Instructions for the task: Repeat the stretch of entries below from the line with "(** ** Methods *)" through the line with "[SAdd (connsKey r) clientID]).". Include both ends and add nothing.

Saved entries:

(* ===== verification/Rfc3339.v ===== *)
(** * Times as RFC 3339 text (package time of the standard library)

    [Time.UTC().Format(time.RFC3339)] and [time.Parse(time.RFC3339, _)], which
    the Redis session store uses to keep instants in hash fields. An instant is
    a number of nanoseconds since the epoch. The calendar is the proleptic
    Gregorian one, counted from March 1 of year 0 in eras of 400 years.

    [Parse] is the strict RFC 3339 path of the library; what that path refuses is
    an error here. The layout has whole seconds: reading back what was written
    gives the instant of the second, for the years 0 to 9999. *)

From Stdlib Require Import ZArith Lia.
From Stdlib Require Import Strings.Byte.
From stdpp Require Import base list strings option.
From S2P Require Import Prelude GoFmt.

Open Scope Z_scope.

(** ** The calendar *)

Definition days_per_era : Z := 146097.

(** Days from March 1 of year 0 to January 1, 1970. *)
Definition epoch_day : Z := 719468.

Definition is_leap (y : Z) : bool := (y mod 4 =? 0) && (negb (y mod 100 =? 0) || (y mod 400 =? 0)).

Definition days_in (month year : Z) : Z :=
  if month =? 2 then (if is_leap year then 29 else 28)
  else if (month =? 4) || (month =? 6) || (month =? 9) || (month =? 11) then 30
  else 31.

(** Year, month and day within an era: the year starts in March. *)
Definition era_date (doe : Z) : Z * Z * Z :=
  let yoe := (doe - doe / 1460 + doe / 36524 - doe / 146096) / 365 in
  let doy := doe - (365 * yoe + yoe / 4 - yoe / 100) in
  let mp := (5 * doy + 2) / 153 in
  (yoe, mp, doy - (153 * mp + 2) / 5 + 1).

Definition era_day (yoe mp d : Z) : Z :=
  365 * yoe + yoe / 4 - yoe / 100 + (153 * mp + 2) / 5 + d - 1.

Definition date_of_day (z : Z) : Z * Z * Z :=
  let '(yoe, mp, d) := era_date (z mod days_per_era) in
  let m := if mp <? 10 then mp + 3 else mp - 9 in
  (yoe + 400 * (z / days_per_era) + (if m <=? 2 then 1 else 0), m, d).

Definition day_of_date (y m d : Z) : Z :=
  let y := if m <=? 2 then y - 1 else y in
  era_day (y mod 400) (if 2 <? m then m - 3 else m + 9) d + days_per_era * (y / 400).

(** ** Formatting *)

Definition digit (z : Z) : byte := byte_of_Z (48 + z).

--

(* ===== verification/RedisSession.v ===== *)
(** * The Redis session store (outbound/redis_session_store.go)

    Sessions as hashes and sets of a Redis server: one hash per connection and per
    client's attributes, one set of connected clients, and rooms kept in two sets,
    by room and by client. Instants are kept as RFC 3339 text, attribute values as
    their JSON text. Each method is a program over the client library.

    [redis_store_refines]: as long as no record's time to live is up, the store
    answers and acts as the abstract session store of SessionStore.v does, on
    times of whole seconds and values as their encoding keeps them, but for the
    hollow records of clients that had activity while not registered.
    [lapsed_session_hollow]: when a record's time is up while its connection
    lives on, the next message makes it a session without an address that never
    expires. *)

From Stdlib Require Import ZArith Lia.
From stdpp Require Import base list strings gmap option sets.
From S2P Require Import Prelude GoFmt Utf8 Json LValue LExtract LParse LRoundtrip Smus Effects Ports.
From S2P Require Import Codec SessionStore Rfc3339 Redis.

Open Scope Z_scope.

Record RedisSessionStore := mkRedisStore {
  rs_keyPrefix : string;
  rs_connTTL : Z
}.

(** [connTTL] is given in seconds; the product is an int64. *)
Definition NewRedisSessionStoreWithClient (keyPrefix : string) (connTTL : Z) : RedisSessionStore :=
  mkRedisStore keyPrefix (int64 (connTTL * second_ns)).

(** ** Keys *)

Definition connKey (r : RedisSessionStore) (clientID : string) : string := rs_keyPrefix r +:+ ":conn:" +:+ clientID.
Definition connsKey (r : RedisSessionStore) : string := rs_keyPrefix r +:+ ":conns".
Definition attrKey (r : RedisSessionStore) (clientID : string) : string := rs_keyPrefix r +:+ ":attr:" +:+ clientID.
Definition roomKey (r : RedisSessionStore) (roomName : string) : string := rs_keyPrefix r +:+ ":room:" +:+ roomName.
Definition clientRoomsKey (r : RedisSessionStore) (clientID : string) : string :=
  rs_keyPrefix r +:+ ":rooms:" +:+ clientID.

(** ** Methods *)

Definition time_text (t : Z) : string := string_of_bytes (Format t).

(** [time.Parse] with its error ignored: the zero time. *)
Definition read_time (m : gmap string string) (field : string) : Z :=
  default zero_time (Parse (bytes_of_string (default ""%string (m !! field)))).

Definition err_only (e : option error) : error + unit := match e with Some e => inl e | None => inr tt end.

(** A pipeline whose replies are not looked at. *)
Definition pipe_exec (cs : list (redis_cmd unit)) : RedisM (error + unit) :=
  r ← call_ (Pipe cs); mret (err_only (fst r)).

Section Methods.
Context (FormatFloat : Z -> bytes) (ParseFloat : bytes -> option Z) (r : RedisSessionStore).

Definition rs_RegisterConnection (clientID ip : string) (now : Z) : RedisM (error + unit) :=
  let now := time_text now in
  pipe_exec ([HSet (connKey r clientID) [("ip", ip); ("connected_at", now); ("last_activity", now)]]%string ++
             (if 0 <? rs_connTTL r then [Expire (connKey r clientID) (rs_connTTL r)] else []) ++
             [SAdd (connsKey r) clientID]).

...

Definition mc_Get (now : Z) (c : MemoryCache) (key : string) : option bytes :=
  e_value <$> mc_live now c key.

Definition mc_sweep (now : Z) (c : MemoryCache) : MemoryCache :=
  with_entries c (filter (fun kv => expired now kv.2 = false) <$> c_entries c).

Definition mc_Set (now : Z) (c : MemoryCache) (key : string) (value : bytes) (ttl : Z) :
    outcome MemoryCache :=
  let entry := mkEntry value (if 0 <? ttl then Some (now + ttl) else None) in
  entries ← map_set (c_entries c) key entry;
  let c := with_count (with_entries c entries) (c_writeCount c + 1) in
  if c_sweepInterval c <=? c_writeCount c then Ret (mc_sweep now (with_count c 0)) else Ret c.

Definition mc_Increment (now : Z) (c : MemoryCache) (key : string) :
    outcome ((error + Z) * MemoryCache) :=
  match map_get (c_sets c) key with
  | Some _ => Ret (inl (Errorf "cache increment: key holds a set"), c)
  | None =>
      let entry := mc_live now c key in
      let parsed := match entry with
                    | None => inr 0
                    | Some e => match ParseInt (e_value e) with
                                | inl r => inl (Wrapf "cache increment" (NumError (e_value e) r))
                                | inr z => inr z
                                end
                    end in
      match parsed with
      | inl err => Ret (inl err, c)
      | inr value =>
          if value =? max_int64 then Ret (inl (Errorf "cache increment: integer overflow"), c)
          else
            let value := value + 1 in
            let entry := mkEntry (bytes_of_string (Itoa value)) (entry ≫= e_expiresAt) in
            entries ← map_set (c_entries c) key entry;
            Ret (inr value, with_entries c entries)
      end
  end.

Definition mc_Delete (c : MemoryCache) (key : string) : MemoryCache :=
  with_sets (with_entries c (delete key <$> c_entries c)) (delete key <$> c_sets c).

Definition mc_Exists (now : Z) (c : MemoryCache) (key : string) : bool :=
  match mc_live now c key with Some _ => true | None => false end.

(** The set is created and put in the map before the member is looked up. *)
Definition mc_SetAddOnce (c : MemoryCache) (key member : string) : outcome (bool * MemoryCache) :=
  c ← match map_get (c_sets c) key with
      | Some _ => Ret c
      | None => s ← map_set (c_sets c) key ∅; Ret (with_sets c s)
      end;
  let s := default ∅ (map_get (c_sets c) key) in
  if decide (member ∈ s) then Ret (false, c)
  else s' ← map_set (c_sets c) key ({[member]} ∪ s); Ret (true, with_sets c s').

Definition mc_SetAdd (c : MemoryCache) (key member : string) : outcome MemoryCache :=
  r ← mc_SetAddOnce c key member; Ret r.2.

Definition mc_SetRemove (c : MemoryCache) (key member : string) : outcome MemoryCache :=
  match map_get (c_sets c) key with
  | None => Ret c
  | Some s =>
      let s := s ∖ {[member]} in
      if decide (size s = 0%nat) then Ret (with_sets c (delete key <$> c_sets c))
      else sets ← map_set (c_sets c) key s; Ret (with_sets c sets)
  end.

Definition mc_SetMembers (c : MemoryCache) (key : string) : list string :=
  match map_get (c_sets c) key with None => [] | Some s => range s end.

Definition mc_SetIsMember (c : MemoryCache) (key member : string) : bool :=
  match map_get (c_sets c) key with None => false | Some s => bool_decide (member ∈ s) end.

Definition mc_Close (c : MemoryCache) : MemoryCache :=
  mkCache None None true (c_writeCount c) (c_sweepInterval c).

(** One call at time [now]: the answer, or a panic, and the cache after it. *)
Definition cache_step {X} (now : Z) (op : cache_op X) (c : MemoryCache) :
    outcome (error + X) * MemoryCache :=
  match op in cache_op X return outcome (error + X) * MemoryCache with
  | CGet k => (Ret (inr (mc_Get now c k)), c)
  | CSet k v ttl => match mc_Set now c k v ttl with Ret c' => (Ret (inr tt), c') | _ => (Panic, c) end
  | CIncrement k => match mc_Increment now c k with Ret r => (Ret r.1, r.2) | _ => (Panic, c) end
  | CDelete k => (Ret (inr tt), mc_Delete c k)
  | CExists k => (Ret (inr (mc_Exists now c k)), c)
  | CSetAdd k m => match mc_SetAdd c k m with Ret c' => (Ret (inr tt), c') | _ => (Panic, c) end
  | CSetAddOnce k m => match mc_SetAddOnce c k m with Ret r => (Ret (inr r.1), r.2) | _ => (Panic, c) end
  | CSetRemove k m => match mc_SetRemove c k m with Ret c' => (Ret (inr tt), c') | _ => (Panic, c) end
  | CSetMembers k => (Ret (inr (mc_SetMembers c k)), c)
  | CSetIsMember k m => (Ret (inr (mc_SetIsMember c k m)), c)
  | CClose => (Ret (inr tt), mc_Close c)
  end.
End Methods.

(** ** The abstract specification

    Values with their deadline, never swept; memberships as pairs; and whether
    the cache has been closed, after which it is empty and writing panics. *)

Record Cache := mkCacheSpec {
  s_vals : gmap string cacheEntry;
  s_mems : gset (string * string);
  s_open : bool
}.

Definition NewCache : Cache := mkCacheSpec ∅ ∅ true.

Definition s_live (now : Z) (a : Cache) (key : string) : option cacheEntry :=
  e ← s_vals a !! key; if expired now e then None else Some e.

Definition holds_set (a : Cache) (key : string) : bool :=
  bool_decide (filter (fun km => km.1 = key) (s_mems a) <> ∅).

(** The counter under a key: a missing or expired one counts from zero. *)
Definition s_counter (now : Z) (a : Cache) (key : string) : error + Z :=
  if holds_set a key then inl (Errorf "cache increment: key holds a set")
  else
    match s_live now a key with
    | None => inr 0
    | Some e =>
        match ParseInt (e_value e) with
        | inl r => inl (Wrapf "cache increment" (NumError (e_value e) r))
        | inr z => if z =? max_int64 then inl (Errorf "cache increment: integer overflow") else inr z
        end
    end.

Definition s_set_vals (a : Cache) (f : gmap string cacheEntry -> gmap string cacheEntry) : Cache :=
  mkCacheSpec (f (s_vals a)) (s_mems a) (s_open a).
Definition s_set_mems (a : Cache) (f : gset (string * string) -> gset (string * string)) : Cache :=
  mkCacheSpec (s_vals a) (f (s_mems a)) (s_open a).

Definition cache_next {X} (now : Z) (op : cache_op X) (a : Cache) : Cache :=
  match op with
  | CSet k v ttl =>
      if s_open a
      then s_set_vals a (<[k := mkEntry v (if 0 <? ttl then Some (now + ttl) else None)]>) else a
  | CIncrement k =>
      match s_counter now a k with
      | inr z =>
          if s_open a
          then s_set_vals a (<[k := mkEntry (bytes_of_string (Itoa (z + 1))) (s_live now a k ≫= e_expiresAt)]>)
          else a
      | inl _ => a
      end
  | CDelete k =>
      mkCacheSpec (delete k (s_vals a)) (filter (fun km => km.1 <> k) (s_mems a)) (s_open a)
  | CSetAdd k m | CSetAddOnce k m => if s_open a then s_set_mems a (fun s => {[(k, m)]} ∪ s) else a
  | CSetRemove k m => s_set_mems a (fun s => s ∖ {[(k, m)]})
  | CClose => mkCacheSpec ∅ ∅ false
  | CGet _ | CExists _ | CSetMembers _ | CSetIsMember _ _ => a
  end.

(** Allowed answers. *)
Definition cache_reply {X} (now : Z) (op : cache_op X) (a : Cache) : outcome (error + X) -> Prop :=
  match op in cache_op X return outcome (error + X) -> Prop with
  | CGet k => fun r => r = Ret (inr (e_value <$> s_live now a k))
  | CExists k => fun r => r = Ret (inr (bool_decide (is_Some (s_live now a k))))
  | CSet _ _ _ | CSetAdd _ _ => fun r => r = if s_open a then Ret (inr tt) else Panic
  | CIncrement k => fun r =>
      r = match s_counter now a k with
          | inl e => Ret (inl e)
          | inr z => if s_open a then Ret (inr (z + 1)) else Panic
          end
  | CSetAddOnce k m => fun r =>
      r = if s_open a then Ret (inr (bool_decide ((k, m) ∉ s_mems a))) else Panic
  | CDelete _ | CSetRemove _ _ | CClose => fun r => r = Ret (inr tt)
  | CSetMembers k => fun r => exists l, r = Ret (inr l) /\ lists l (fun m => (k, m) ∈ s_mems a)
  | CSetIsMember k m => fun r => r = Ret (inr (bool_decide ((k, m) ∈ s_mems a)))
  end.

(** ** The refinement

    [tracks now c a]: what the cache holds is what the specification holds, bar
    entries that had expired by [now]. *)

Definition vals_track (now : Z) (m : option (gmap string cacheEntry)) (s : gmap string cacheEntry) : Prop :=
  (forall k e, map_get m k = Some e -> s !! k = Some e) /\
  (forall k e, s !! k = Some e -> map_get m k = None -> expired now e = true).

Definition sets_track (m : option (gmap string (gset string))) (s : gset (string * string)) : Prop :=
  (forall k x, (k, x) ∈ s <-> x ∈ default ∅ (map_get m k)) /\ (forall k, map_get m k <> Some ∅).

Response for this exercise:
(** ** Methods *)

Definition time_text (t : Z) : string := string_of_bytes (Format t).

(** [time.Parse] with its error ignored: the zero time. *)
Definition read_time (m : gmap string string) (field : string) : Z :=
  default zero_time (Parse (bytes_of_string (default ""%string (m !! field)))).

Definition err_only (e : option error) : error + unit := match e with Some e => inl e | None => inr tt end.

(** A pipeline whose replies are not looked at. *)
Definition pipe_exec (cs : list (redis_cmd unit)) : RedisM (error + unit) :=
  r ← call_ (Pipe cs); mret (err_only (fst r)).

Section Methods.
Context (FormatFloat : Z -> bytes) (ParseFloat : bytes -> option Z) (r : RedisSessionStore).

Definition rs_RegisterConnection (clientID ip : string) (now : Z) : RedisM (error + unit) :=
  let now := time_text now in
  pipe_exec ([HSet (connKey r clientID) [("ip", ip); ("connected_at", now); ("last_activity", now)]]%string ++
             (if 0 <? rs_connTTL r then [Expire (connKey r clientID) (rs_connTTL r)] else []) ++
             [SAdd (connsKey r) clientID]).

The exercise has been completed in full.